Para o auditor, o projeto é parte de um problema fiscal e traz no foco a descaracterização da própria Receita. “Sim, nós estamos trabalhando em nosso sindicato para que sejam eliminados eventuais abusos. Ocorrendo, os abusos têm que ser atacados e eliminados, e se precisar mexer em legislação, isso tem que ser feito; o abuso é uma exceção e não pode ser combatido com uma regra geral”.

O que esse projeto traz para combater os eventuais abusos são regras que têm que ser eliminadas, mas isso não pode ser resolvido “atacando o corpo; eu não posso tratar um dedo ferido cortando o braço”, comenta. E complementa: “Eu queria fazer um histórico do trabalho da Receita porque é de suma importância enquanto estado e eu não estou falando da Receita como corporação, mas como estado. Nos últimos 15 a 20 anos, com a abertura do comércio exterior, principalmente, tivemos uma demanda crescente e a Receita tem papel fundamental nesse controle”.

Ressalta Mauri que esse crescimento e a globalização geraram, também, um crescimento do tráfico internacional, seja de drogas ou de armas, e por trás disso tudo, há uma demanda maior de lavagem de dinheiro. “Nos últimos 15 anos depois dessa abertura, começou um problema mundial e organismos internacionais cobraram do segmento ações e legislações que combatessem lavagem de dinheiro e o tráfico, e o Brasil começou a formar legislações e, indiscutivelmente, boa parte dessas legislações acabam nas atividades da Receita”.

O auditor afirma que a lavagem de dinheiro é uma consequência de dois fatos: o contrabando e a sonegação, ou seja, a “pessoa exporta ou importa pagando mais ou menos, e de outro lado, trata-se de armas e drogas. Esses dois elementos têm por trás outra demanda, que é a lavagem do dinheiro que foi gerada ali. A Receita foi aparelhada pela legislação no decorrer dos anos exatamente para atacar esses pontos”.

Hoje, afirma Mauri, a Receita tem o controle da entrada e saída de todas as mercadorias para que não entre as ilícitas e, ao mesmo tempo, sabe a movimentação potencial financeira. “Receita foi aparelhada então nos últimos 10 anos para combater a lavagem de dinheiro e o resultado foi muito superior ao esperado, porque ela já tem o acesso às origens que geram a demanda. Já tinha o controle da mercadoria e agora passou a ter também da parte financeira”.
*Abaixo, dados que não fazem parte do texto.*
Lemma processAudioFile_try_spec file channelId w :
  wp (processAudioFile_try env file channelId) w (body_post file channelId w).
Proof.
  unfold processAudioFile_try. cbv zeta.
  eapply wp_then; [apply fetch_and_measure_spec|]. cbv beta.
  intros r tr ls w1 (Hls & Hother & Hshape).
  pose proof (Hother (outputDir_of file) (tempFilePath_not_outputDir file))
    as Hdir1.
  assert (forall (w' : World) tr',
    w_fs w' = w_fs w1 ->
    Forall (fun c => forall path failure, c <> CallMkdir path failure) tr' ->
    ((exists entries, w_fs w' !! outputDir_of file = Some (Dir entries)) <->
     (exists entries, w_fs w !! outputDir_of file = Some (Dir entries)) \/
     CallMkdir (outputDir_of file) None ∈ tr')) as Hnone.
  { intros w' tr' Hfs Hall. rewrite Hfs, Hdir1. split; [by left|].
    intros [?|Hin]; [done|]. rewrite Forall_forall in Hall.
    by destruct (Hall _ Hin (outputDir_of file) None). }
  destruct r as [size|e].
  - destruct Hshape as [(e & [=] & _)| ->].
    destruct (exceedsLimit size) eqn:Hsize.
    + eapply wp_then; [apply split_branch_spec|]. cbv beta.
      intros r tr ls' w2 (Hls' & Hmade & Hshape). apply wp_pure.
      rewrite !app_nil_r. unfold body_post. simpl.
      split; [|split; [by apply cleanup_errors_app|split; [done|]]].
      * destruct Hshape as [(e & -> & ->)|[(e & tr' & -> & Hsplit & ->)
          |(segments & trs & transcription & trl & trp & Hsplit & Hloop & Hpost & ->)]].
        -- by apply Body_mkdir_failed.
        -- by apply (Body_split_failed _ _ size e tr').
        -- by apply (Body_split _ _ size segments trs transcription trl r trp).
      * rewrite Hdir1 in Hmade. rewrite Hmade.
        rewrite !elem_of_cons. split.
        -- intros [?|[tr' ->]]; [by left|]. right. right. right. by left.
        -- intros [?|[?|[?|Hin]]]; [by left|done..|].
           destruct Hshape as [(e & _ & ->)|[(e & tr' & _ & _ & ->)
             |(? & trs & ? & trl & trp & _ & _ & _ & ->)]];
             [|right; by eexists..].
           by apply list_elem_of_singleton in Hin.
    + eapply wp_then; [apply direct_branch_spec|]. cbv beta.
      intros r tr ls' w2 (Hls' & Hfs & answer & trp & Hpost & ->). apply wp_pure.
      rewrite !app_nil_r. unfold body_post. simpl.
      split; [|split; [by apply cleanup_errors_app|split]].
      * by apply (Body_direct _ _ size answer r trp).
      * intros _ q Hq. rewrite Hfs. auto.
      * apply Hnone; [done|]. repeat constructor; try done.
        destruct Hpost; by repeat constructor.
  - apply wp_pure. rewrite !app_nil_r. unfold body_post. simpl.
    split; [|split; [done|split; [done|]]].
    + destruct Hshape as [(e' & [= <-] & ->)| ->]; constructor.
    + apply Hnone; [done|].
      destruct Hshape as [(e' & _ & ->)| ->]; by repeat constructor.
Qed.

(** *** [processAudioFile] *)

Lemma processAudioFile_spec file channelId w :
  wp (processAudioFile env file channelId) w (run_post env file channelId w).
Proof.
  unfold processAudioFile.
  eapply wp_then; [apply console_log_silent|]. cbv beta.
  intros r0 tr0 ls0 w0 (_ & -> & Hls0 & Hfs0).
  eapply wp_then; [apply processAudioFile_try_spec|]. cbv beta.
  intros [od completion0] body ls1 w1 (Hbody & Hls1 & Hother & _). simpl in *.
  set (t := tempFilePath_of file) in *.
  assert (wp (match completion0 with
              | Ok _ => cleanupFiles env t od
              | Throw error =>
                  console_error "Error processing audio file:" error ;;;
                  cleanupFiles env t od
              end) w1
            (fun r tr ls w' =>
               exists ls_catch ls_clean,
                 ls = ls_catch ++ ls_clean /\ cleanup_errors ls_catch = [] /\
                 cleanup_post env t od w1 r tr ls_clean w')) as Hfinally.
  { destruct completion0 as [[]|error].
    - eapply wp_mono; [apply cleanupFiles_spec|]. cbv beta.
      intros r tr ls w' Hpost. by exists [], ls.
    - eapply wp_bind with (P := fun r tr ls w' =>
        r = Ok tt /\ tr = [] /\
        ls = [ConsoleError "Error processing audio file:" error] /\
        w_fs w' = w_fs w1).
      { exists [], [ConsoleError "Error processing audio file:" error].
        simpl. by rewrite app_nil_r. }
      intros r tr ls w2 (-> & -> & -> & Hfs2).
      eapply wp_mono; [apply cleanupFiles_spec|]. cbv beta.
      intros r tr ls w' (-> & tr' & -> & Hrem & Hlog & Hkeep & Hoth & Hgone).
      exists [ConsoleError "Error processing audio file:" error], ls.
      split; [done|]. split; [done|]. split; [done|]. exists tr'.
      rewrite Hfs2 in Hkeep. setoid_rewrite Hfs2 in Hoth. done. }
  eapply wp_ext with (m' := fun w2 =>
    match (match completion0 with
           | Ok _ => cleanupFiles env t od
           | Throw error =>
               console_error "Error processing audio file:" error ;;;
               cleanupFiles env t od
           end) w2 with
    | (r, w3) => match r with
                 | Ok _ => (completion0, w3)
                 | Throw cleanupError => (Throw cleanupError, w3)
                 end
    end).
  { by destruct completion0. }
  eapply wp_then; [apply Hfinally|]. cbv beta.
  intros r tr ls w3 (ls_catch & ls_clean & -> & Hcatch
                     & -> & removals & -> & Hrem & Hlog & Hkeep & Hoth & Hgone).
  apply wp_pure. simpl. rewrite !app_nil_r.
  exists od, body, removals, (ls0 ++ ls1 ++ ls_catch), ls_clean.
  split; [done|]. split; [done|]. split; [done|].
  split; [by rewrite !app_assoc|].
  split; [by repeat apply cleanup_errors_app|].
  split; [done|].
  split.
  - intros Hod q Hq Hnone. apply Hkeep.
    rewrite Hother by done. by rewrite Hfs0.
  - intros Hrel Herr. destruct (Hgone Hrel Herr) as [Ht Hd].
    split; [by apply Ht|].
    intros Hod. destruct (BodyRun_outputDir _ _ _ _ _ Hbody) as [->| ->]; [done|].
    by apply Hd.
Qed.

End Specs.
(** What comes out holds none of the texts the stages look for, and
    none of its lines begins with a comment. *)
Lemma class_unit_out_quiet :
  quiet (str "ROS3D") unit_out [] ∧ quiet (str "Object") unit_out []
  ∧ quiet (str ".call(") unit_out [].
Proof.
  parts.
  assert (HR : Forall (λ a, occurs (str "ROS3D") a = false)
                 (body1 ++ (m ++ a2) :: body2))
    by (apply Forall_app; split; [done|by constructor]).
  assert (HO : Forall (λ a, occurs (str "Object") a = false)
                 (body1 ++ (m ++ a2) :: body2))
    by (apply Forall_app; split; [done|by constructor]).
  assert (HC : Forall (λ a, occurs (str ".call(") a = false)
                 (body1 ++ (m ++ a2) :: body2))
    by (apply Forall_app; split; [done|by constructor]).
  assert (Hne : body1 ++ (m ++ a2) :: body2 ≠ []) by (by destruct body1).
  unfold class_unit_output. rewrite (block_behind _ _ Hne).
  change (match str "constructor(" ++ a1 with [] => [] | _ :: _ => indent end)
    with indent.
  change (?h ++ LF :: LF :: ?r) with (h ++ [LF; LF] ++ r).
  change (str "*/" ++ LF :: ?r) with (str "*/" ++ [LF] ++ r).
  rewrite <- !(assoc_L (++)).
  split; [|split].
  - quiet_parts 82 (str "OS3D").
  - quiet_parts 79 (str "bject").
  - quiet_parts 46 (str "call(").
Qed.

Lemma class_unit_out_calm : calm unit_out = true.
Proof.
  parts. destruct class_unit_lines as [Hlines _]. unfold calm.
  apply andb_true_intro. split; [reflexivity|]. unfold class_unit_output.
  apply no_comment_after_break_free; [reflexivity|].
  apply no_comment_after_break_cons; [reflexivity|].
  apply no_comment_after_break_cons; [reflexivity|].
  apply (no_comment_after_break_free indent); [reflexivity|].
  apply (no_comment_after_break_free (str "/**")); [reflexivity|].
  apply no_comment_after_break_indent_lines; [done|].
  apply (no_comment_after_break_free (str "*/")); [reflexivity|].
  destruct (block_indented ((str "constructor(" ++ a1)
                            :: body1 ++ (m ++ a2) :: body2)) as [r Er]; [done|].
  apply no_comment_after_break_cons; [by rewrite Er|].
  apply no_comment_after_break_block. constructor.
  - by rewrite forallb_app, Ha1.
  - eapply Forall_impl; [exact Hlines|]. by intros ? [].
Qed.

Lemma class_unit_out_settled (filepath : text) (idx : gmap text (option text)) :
  settled filepath idx unit_out = true
  ∧ pattern_free unit_out = true.
Proof.
  destruct class_unit_out_quiet as (QR & QO & QC).
  destruct (quiet_stages _ QR) as (E1 & E2 & E3 & E5 & E6).
  pose proof (quiet_assign _ QO) as E4.
  assert (E7 : matches transpile.parentConstructors_from unit_out = [])
    by (by apply parentConstructors_no_hits).
  pose proof (matches_calm _ class_unit_out_calm) as E8.
  unfold settled, pattern_free. rewrite E1, E2, E3, E4, E5, E6, E7, E8.
  split; [|done]. by rewrite orb_true_r.
Qed.

End ClassUnit.

(** ** The pipeline on its own output *)

Lemma splice_kept {S} (cb : hit → M S text) ps (s : S) :
  (∀ h, In h (hits ps) → cb h s = Ok (m_str h, s)) →
  splice cb ps s = Ok (splice_with m_str ps, s).
Proof.
  induction ps as [|[x|h] ps IH]; intros H; cbn [splice splice_with hits] in *.
  - done.
  - unfold bind. by rewrite IH.
  - unfold bind. rewrite (H h) by (by left).
    rewrite IH; [done|]. intros h' Hh'. apply H. by right.
Qed.



(** ** Runs on given texts

    The theorems above at given inputs, with a [path.basename] for POSIX
    paths and the texts of V8 as the host, and the inputs on which the
    stages depart from what one may expect of them. *)



Lemma scenario_B_plain_function_witness :
  ∃ w',
    transpile.transpileToEs6 posix_basename v8_inherited_text
      (str "ROS3D.util = function(x) { return x; };") (str "src/util.js") empty_world
    = Ok (str "ROS3D.util = function(x) { return x; };", w')
    ∧ index w' = index empty_world ∧ internal w' = internal empty_world
    ∧ inheritance.isClass (index w') (str "util") = false.
Proof.
  refine (scenario_B_plain_function posix_basename v8_inherited_text
            (str "src/util.js") empty_world _).
  vm_compute. reflexivity.
Defined.
(** Nothing runs: no recognizer, no session, no engine query, no move
    made; the only effects are spoken texts. *)
Definition inert (s : State) : Prop :=
  live s = false /\ recogRef s = None /\ retired s = [] /\ busy s = false
  /\ listening s = false
  /\ moves s = [] /\ Forall (fun e => exists text, e = Spoken text) (effects s).

(** The log of effects keeps the stop-then-start order, and holds no start
    as long as there is no recognizer. *)
Definition disciplined (s : State) : Prop :=
  startsAfterStop (effects s) /\
  (recogRef s = None -> ~ In Started (effects s)).

(** A move session listens in mode MOVE with nothing pending only. *)
Definition moveSessionSound (s : State) : Prop :=
  live s = true -> forall r, recogRef s = Some (onMove r) ->
  mode s = Mode.MOVE /\ pendingSan s = [].

End DialogueNotions.

(** * Properties *)

(** ** Strings *)

Lemma jsstring_eqb_true (a b : jsstring) : jsstring_eqb a b = true <-> a = b.
Proof.
  unfold jsstring_eqb. destruct (list_eq_dec ascii_dec a b); split; congruence.
Qed.

Lemma jsstring_eqb_refl (a : jsstring) : jsstring_eqb a a = true.
Proof. now apply jsstring_eqb_true. Qed.

Lemma startsWith_spec (w s : jsstring) :
  startsWith s w = true <-> exists post, s = w ++ post.
Proof.
  revert s. induction w as [|a w IH]; intros s; simpl.
  - split; [intros _; now exists s | reflexivity].
  - destruct s as [|b s].
    + split; [discriminate | intros [post H]; discriminate].
    + destruct (ascii_dec a b) as [->|Hne].
      * rewrite IH. split; intros [post H]; exists post; simpl in *; congruence.
      * split; [discriminate | intros [post H]; simpl in H; congruence].
Qed.

Lemma includes_spec (s w : jsstring) : includes s w = true <-> contains s w.
Proof.
  unfold contains. induction s as [|c s IH].
  - simpl. rewrite orb_false_r, startsWith_spec. split.
    + intros [post H]. now exists [], post.
    + intros [[|p pre] [post H]]; [now exists post | discriminate].
  - cbn [includes]. rewrite orb_true_iff, startsWith_spec, IH. split.
    + intros [[post H] | [pre [post H]]].
      * now exists [], post.
      * exists (c :: pre), post. simpl. now f_equal.
    + intros [[|p pre] [post H]].
      * left. now exists post.
      * right. exists pre, post. simpl in H. congruence.
Qed.

Lemma contains_toLowerCase (s w : jsstring) :
  contains s w -> contains (toLowerCase s) (toLowerCase w).
Proof.
  intros [pre [post ->]]. exists (toLowerCase pre), (toLowerCase post).
  unfold toLowerCase. now rewrite !map_app.
Qed.

(** ** The confirmation classifier *)

Lemma someIncluded_spec (t : jsstring) (words : list jsstring) :
  someIncluded t words = true <-> matches t words.
Proof.
  unfold someIncluded, matches. rewrite existsb_exists.
  split; intros [w [Hin H]]; exists w; split; trivial; now apply includes_spec.
Qed.

Lemma someIncluded_false (t : jsstring) (words : list jsstring) :
  ~ matches t words -> someIncluded t words = false.
Proof.
  intros H. destruct (someIncluded t words) eqn:E; trivial.
  now apply someIncluded_spec in E.
Qed.

Lemma words_lowercase (w : jsstring) :
  In w (yes ++ no ++ rep) -> toLowerCase w = w.
Proof.
  revert w. apply Forall_forall. repeat constructor.
Qed.

Lemma confirm_first (raw : jsstring) :
  matches (toLowerCase raw) yes -> interpretConfirmCommand raw = Cmd.CONFIRM.
Proof.
  intros H. unfold interpretConfirmCommand.
  now rewrite (proj2 (someIncluded_spec _ _) H).
Qed.

(** C5: the classifier lowercases the transcript and looks for a word of
    the CONFIRM list, then of the CANCEL list, then of the REPEAT list, as a
    substring; the first list with a match gives the verdict, UNKNOWN when
    none has one.  A transcript holding a CONFIRM word and a CANCEL word is
    classified CONFIRM. *)
Theorem C5_classifier_order (raw : jsstring) :
  let t := toLowerCase raw in
  (matches t yes -> interpretConfirmCommand raw = Cmd.CONFIRM) /\
  (~ matches t yes -> matches t no -> interpretConfirmCommand raw = Cmd.CANCEL) /\
  (~ matches t yes -> ~ matches t no -> matches t rep ->
   interpretConfirmCommand raw = Cmd.REPEAT) /\
  (~ matches t yes -> ~ matches t no -> ~ matches t rep ->
   interpretConfirmCommand raw = Cmd.UNKNOWN) /\
  (forall wy wn, In wy yes -> In wn no ->
     contains raw wy \/ contains t wy -> contains raw wn \/ contains t wn ->
     interpretConfirmCommand raw = Cmd.CONFIRM).
Proof.
  intros t. repeat split.
  - apply confirm_first.
  - intros Hy Hn. unfold interpretConfirmCommand. fold t.
    now rewrite (someIncluded_false _ _ Hy), (proj2 (someIncluded_spec _ _) Hn).
  - intros Hy Hn Hr. unfold interpretConfirmCommand. fold t.
    now rewrite (someIncluded_false _ _ Hy), (someIncluded_false _ _ Hn),
      (proj2 (someIncluded_spec _ _) Hr).
  - intros Hy Hn Hr. unfold interpretConfirmCommand. fold t.
    now rewrite (someIncluded_false _ _ Hy), (someIncluded_false _ _ Hn),
      (someIncluded_false _ _ Hr).
  - intros wy wn Hwy _ Hc _. apply confirm_first. exists wy. split; trivial.
    destruct Hc as [Hc | Hc]; trivial.
    apply contains_toLowerCase in Hc.
    rewrite (words_lowercase wy) in Hc; trivial.
    apply in_or_app. now left.
Qed.

Lemma C5_classifier_order_witness :
  interpretConfirmCommand (str "No, YES") = Cmd.CONFIRM.
Proof.
  apply (proj2 (proj2 (proj2 (proj2 (C5_classifier_order (str "No, YES"))))))
    with (wy := str "yes") (wn := str "no").
  - simpl. tauto.
  - simpl. tauto.
  - right. now exists (str "no, "), [].
  - right. now exists [], (str ", yes").
Defined.

(** C10: the CONFIRM words are matched as bare substrings: a transcript
    whose lowercase form holds "go" or "ok" anywhere, also inside a longer
    word, is classified CONFIRM, even when it holds a CANCEL word too. *)
Theorem C10_go_ok_inside_words :
  (forall raw,
     contains (toLowerCase raw) (str "go") \/ contains (toLowerCase raw) (str "ok") ->
     interpretConfirmCommand raw = Cmd.CONFIRM) /\
  interpretConfirmCommand (str "going") = Cmd.CONFIRM /\
  interpretConfirmCommand (str "broken") = Cmd.CONFIRM /\
  (matches (toLowerCase (str "no go")) no /\
   interpretConfirmCommand (str "no go") = Cmd.CONFIRM).
Proof.
  split; [|repeat split].
  - intros raw [H | H]; apply confirm_first.
    + exists (str "go"). split; trivial. simpl. tauto.
    + exists (str "ok"). split; trivial. simpl. tauto.
  - exists (str "no"). split; [simpl; tauto | now exists [], (str " go")].
Qed.

Lemma C10_go_ok_inside_words_witness :
  interpretConfirmCommand (str "I am GOING") = Cmd.CONFIRM.
Proof.
  apply (proj1 C10_go_ok_inside_words). left. now exists (str "i am "), (str "ing").
Defined.

(** ** Squares *)

Lemma inRange_files (c : ascii) : inRange 97 104 c = true -> In c files.
Proof.
  destruct c as [[] [] [] [] [] [] [] []]; intros H; try discriminate H;
    simpl; tauto.
Qed.

Lemma inRange_ranks (c : ascii) : inRange 49 56 c = true -> In c ranks.
Proof.
  destruct c as [[] [] [] [] [] [] [] []]; intros H; try discriminate H;
    simpl; tauto.
Qed.

Lemma isFile_inv (t : option jsstring) :
  isFile t = true -> exists c, t = Some [c] /\ In c files.
Proof.
  destruct t as [[|c [|d t]]|]; try discriminate.
  intros H. exists c. split; trivial. now apply inRange_files.
Qed.

Lemma isRank_inv (t : option jsstring) :
  isRank t = true -> exists c, t = Some [c] /\ In c ranks.
Proof.
  destruct t as [[|c [|d t]]|]; try discriminate.
  intros H. exists c. split; trivial. now apply inRange_ranks.
Qed.

Lemma forallb_In {A : Type} (p : A -> bool) (l : list A) (x : A) :
  forallb p l = true -> In x l -> p x = true.
Proof. intros H. now apply forallb_forall. Qed.
(** Every call keeps the store, and the external key while there is none. *)
Lemma call_keeps_lone_key (c : Call) (s : State) :
  store_and_lone_key (call c s) = store_and_lone_key s.
Proof.
  destruct c; cbn [call].
  - apply get_keeps_lone_key.
  - apply set_keeps_lone_key.
  - apply initFromExternal_keeps_lone_key.
  - apply initFromCookie_keeps_lone_key.
  - apply valid_keeps_lone_key.
  - reflexivity.
  - apply create_keeps_lone_key.
  - apply lone_key_of_key_baseline_store, commit_keeps.
  - apply shouldSave_keeps; reflexivity.
  - apply lone_key_of_key_baseline_store, remove_keeps_key_baseline_store.
  - apply lone_key_of_key_baseline_store, save_keeps_key_baseline_store.
  - unfold mutate; destruct (session s); reflexivity.
  - unfold run_immediate; destruct (immediates s) as [| [event data] q]; reflexivity.
Qed.

Lemma history_keeps_lone_key (cs : list Call) (s : State) :
  store_and_lone_key (history cs s) = store_and_lone_key s.
Proof.
  revert s; induction cs as [| c cs IH]; intros s; cbn [history fold_left].
  - reflexivity.
  - change (store_and_lone_key (history cs (call c s)) = store_and_lone_key s).
    rewrite IH; apply call_keeps_lone_key.
Qed.

(** X1: an external key exists only where a store is configured.  Whatever
    is done with a coordinator after its construction (method calls, in any
    order and whether they return or throw, mutations of the session,
    immediates), its store stays the one chosen by the constructor, and
    without a store its external key stays undefined; so a truthy key always
    comes with a store. *)
Theorem external_key_only_with_store
    (r : Runtime.t) (c : Ctx.t) (o : option Opts.t) (cs : list Call) :
  let s0 := constructor r c o in
  let s := history cs s0 in
  store s = store s0
  /\ (store s0 = None -> externalKey s = VUndefined)
  /\ (truthy (externalKey s) = true -> store s <> None).
Proof.
  cbv zeta.
  pose proof (history_keeps_lone_key cs (constructor r c o)) as H.
  set (s0 := constructor r c o) in *.
  assert (X : externalKey s0 = VUndefined) by reflexivity.
  clearbody s0.
  unfold store_and_lone_key in H.
  assert (St := f_equal fst H); assert (K := f_equal snd H); cbn [fst snd] in St, K.
  assert (N : store s0 = None -> externalKey (history cs s0) = VUndefined).
  { intros E; rewrite St, E in K. injection K as K; rewrite K; exact X. }
  split; [exact St | split; [exact N |]].
  intros T E; rewrite St in E; rewrite (N E) in T; discriminate T.
Qed.

(** X2: [commit] assigns neither the external key nor the baseline of the
    dirty check nor the store, on any path: after a save the baseline is
    still the hash recorded when the session was loaded, and after a removal
    the key of the destroyed record is still held. *)
Theorem commit_keeps_key_and_baseline (s : State) :
  externalKey (snd (commit s)) = externalKey s
  /\ prevHash (snd (commit s)) = prevHash s
  /\ store (snd (commit s)) = store s
  /\ (session s = Cleared -> session (snd (commit s)) = Cleared).
Proof.
  pose proof (commit_keeps s) as H; unfold key_baseline_store in H.
  injection H as K P St.
  split; [exact K | split; [exact P | split; [exact St |]]].
  intros Hs.
  assert (R : preserves session remove) by (unfold remove; frame).
  unfold commit, bind, gets; rewrite Hs.
  rewrite (R s); exact Hs.
Qed.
Essa estrutura impede os chamados crimes de colarinho branco e Mauri explica, por exemplo, que a “Receita tem apreensões de cocaína mais do que todos os outros órgãos”, porque possui a forma de pegar a turma de bandidos de colarinho branco, pelo dinheiro”.

O modelo da Requisição de Movimentação Financeira (RMF), pelo qual a receita vai ao banco de uma pessoa ou empresa em procedimento investigatório, levanta informações daqueles que se recusam a fornecê-las voluntariamente, o que impede a proliferação de ilícitos. Para ele, ao buscar eliminar regras, o projeto deveria ser chamado de “código de defesa do sonegador”. Os “abusos”, segundo ele, devem ser apurados com rigor, com a punição dos culpados sem, no entanto, favorecer a prática de crimes.

O projeto deixa claro que a lógica do sistema tributário brasileiro é privilegiar o Estado em detrimento do contribuinte, que é quem o sustenta. “O que se pretende não é inverter essa lógica, apenas repará-la, com vistas à coibição de abusos e retoques e inserções pontuais em nossas normas”, defende Felipe Rigoni, autor da proposta.